ASSIGNED TASK :: Please copy every line with the string "Type" from the entries below.

PROVIDED MATERIAL ::
■ ■ ■

(** * AndicBlue: order, inventory and cash-flow ledger

    Shallow embedding of the business logic of [andicblue_streamlit_gs.py]
    (section "BUSINESS LOGIC" and the form handlers that call it).

    The five worksheets of the spreadsheet are modelled as lists of rows, in
    sheet order (the header row is not part of the list, so that the pandas
    index [i] of a row is its position in the list and its gspread row number
    is [i + 2]).  Functions that read or write a worksheet run in a small
    state-and-exception monad over the record of the five sheets.

    Money: every amount that reaches a sheet is a whole number of pesos
    (catalog prices, the delivery fee and the [number_input] widgets are all
    Python [int]s).  [mark_order_delivered] converts them with [float(...)];
    on whole numbers below 2^53 the binary64 operations it uses ([min],
    [max], [-], [+]) are exact, so amounts are modelled as [Z].  Statements
    that depend on that range carry it as a hypothesis ([suma_exacta] for
    the sums of the summary, a bound on the amount where [float(...)] of it
    is stored).

    Cells: [get_all_records] gives a text cell back as a [str] and a cell
    that looks like a number as a number.  Names (of customers and of
    products) are modelled as strings: a name that the spreadsheet reads
    back as a number, or that pandas reads as missing, is outside the model,
    and so are the failures the code has on such a name.

    Clock: [datetime.now().strftime(...)] is an input of the operations that
    read it (argument [fecha]). *)

From stdpp Require Import base list strings pretty gmap fin_maps.
From Stdlib Require Import ZArith Lia.

Open Scope string_scope.
Open Scope Z_scope.

(** ** Configuration *)

Definition PRODUCTOS : list (string * Z) :=
  [ ("Docena de Arándanos 125g", 52500);
    ("Arandanos_125g", 5000);
    ("Arandanos_250g", 10000);
    ("Arandanos_500g", 20000);
    ("Kilo_industrial", 30000);
    ("Mermelada_azucar", 16000);
    ("Mermelada_sin_azucar", 20000) ].

Definition DOMICILIO_COST : Z := 3000.

(** ** Rows of the worksheets *)

(** HEAD_CLIENTES *)
Record Cliente := mkCliente {
  cli_ID_Cliente : Z;
  cli_Nombre : string;
  cli_Telefono : string;
  cli_Direccion : string }.

(** HEAD_PEDIDOS *)
Record Pedido := mkPedido {
  ID_Pedido : Z;
  Fecha : string;
  ID_Cliente : Z;
  Nombre_Cliente : string;
  Productos_detalle : string;
  Subtotal_productos : Z;
  Monto_domicilio : Z;
  Total_pedido : Z;
  Estado : string;
  Medio_pago : string;
  Monto_pagado : Z;
  Saldo_pendiente : Z }.

(** HEAD_INVENTARIO: a row is (Producto, Stock). *)
Definition InvRow : Type := string * Z.

(** HEAD_FLUJO *)
Record Flujo := mkFlujo {
  fl_Fecha : string;
  fl_ID_Pedido : Z;
  fl_Cliente : string;
  fl_Medio_pago : string;
  Ingreso_productos_recibido : Z;
  Ingreso_domicilio_recibido : Z;
  Saldo_pendiente_total : Z }.

(** HEAD_GASTOS *)
Record Gasto := mkGasto {
  ga_Fecha : string;
  ga_Concepto : string;
  ga_Monto : Z }.

Record Sheets := mkSheets {
  ws_clientes : list Cliente;
  ws_pedidos : list Pedido;
  ws_inventario : list InvRow;
  ws_flujo : list Flujo;
  ws_gastos : list Gasto }.

(** ** Exceptions and the sheet monad *)

Inductive exn :=
| ValueError (msg : string)
| KeyError (key : string)
| IndexError.

Definition M (A : Type) : Type := Sheets → (exn + A) * Sheets.

Definition ret {A} (a : A) : M A := λ st, (inr a, st).
Definition raise {A} (e : exn) : M A := λ st, (inl e, st).
Definition bind {A B} (m : M A) (k : A → M B) : M B := λ st,
  match m st with
  | (inl e, st') => (inl e, st')
  | (inr a, st') => k a st'
  end.
Definition gets {A} (f : Sheets → A) : M A := λ st, (inr (f st), st).
Definition modify (f : Sheets → Sheets) : M unit := λ st, (inr tt, f st).

Global Instance sheet_ret : MRet M := @ret.
Global Instance sheet_bind : MBind M := λ A B k m, bind m k.

(** ** Writers of the individual sheets *)

Definition set_clientes (f : list Cliente → list Cliente) (st : Sheets) : Sheets :=
  mkSheets (f (ws_clientes st)) (ws_pedidos st) (ws_inventario st) (ws_flujo st) (ws_gastos st).
Definition set_pedidos (f : list Pedido → list Pedido) (st : Sheets) : Sheets :=
  mkSheets (ws_clientes st) (f (ws_pedidos st)) (ws_inventario st) (ws_flujo st) (ws_gastos st).
Definition set_inventario (f : list InvRow → list InvRow) (st : Sheets) : Sheets :=
  mkSheets (ws_clientes st) (ws_pedidos st) (f (ws_inventario st)) (ws_flujo st) (ws_gastos st).
Definition set_flujo (f : list Flujo → list Flujo) (st : Sheets) : Sheets :=
  mkSheets (ws_clientes st) (ws_pedidos st) (ws_inventario st) (f (ws_flujo st)) (ws_gastos st).
Definition set_gastos (f : list Gasto → list Gasto) (st : Sheets) : Sheets :=
  mkSheets (ws_clientes st) (ws_pedidos st) (ws_inventario st) (ws_flujo st) (f (ws_gastos st)).

(** [append_row_ws ws row] *)
Definition append_row {A} (row : A) (rows : list A) : list A := (rows ++ [row])%list.

(** ** Delivery and payment: [mark_order_delivered] *)

(** Lines 222-228: the payment goes to the products first, what is left to
    the delivery fee. *)
Record Asignacion := mkAsignacion {
  prod_paid : Z;
  domicilio_paid : Z;
  saldo_total : Z }.

Definition asignar_pago (subtotal_products domicilio_monto monto : Z) : Asignacion :=
  let prod_paid := Z.min monto subtotal_products in
  let rem := Z.max 0 (monto - prod_paid) in
  let domicilio_paid := Z.min rem domicilio_monto in
  let saldo_total := (subtotal_products - prod_paid) + (domicilio_monto - domicilio_paid) in
  mkAsignacion prod_paid domicilio_paid saldo_total.

(** [df.index[df[col] == v].tolist()[0]] together with
    [df.loc[df[col] == v].iloc[0]]: position and contents of the first row
    whose key matches. *)
Fixpoint find_row {A} (key : A → bool) (rows : list A) : option (nat * A) :=
  match rows with
  | [] => None
  | r :: rest =>
    if key r then Some (0%nat, r)
    else match find_row key rest with
         | Some (i, r') => Some (S i, r')
         | None => None
         end
  end.

Definition entregar (medio_pago : string) (monto : Z) (a : Asignacion) (row : Pedido) : Pedido :=
  mkPedido (ID_Pedido row) (Fecha row) (ID_Cliente row) (Nombre_Cliente row)
    (Productos_detalle row) (Subtotal_productos row) (Monto_domicilio row)
    (Total_pedido row) "Entregado" medio_pago monto (saldo_total a).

■ ■ ■

SOLVED PROBLEM ::
Definition InvRow : Type := string * Z.
Definition M (A : Type) : Type := Sheets → (exn + A) * Sheets.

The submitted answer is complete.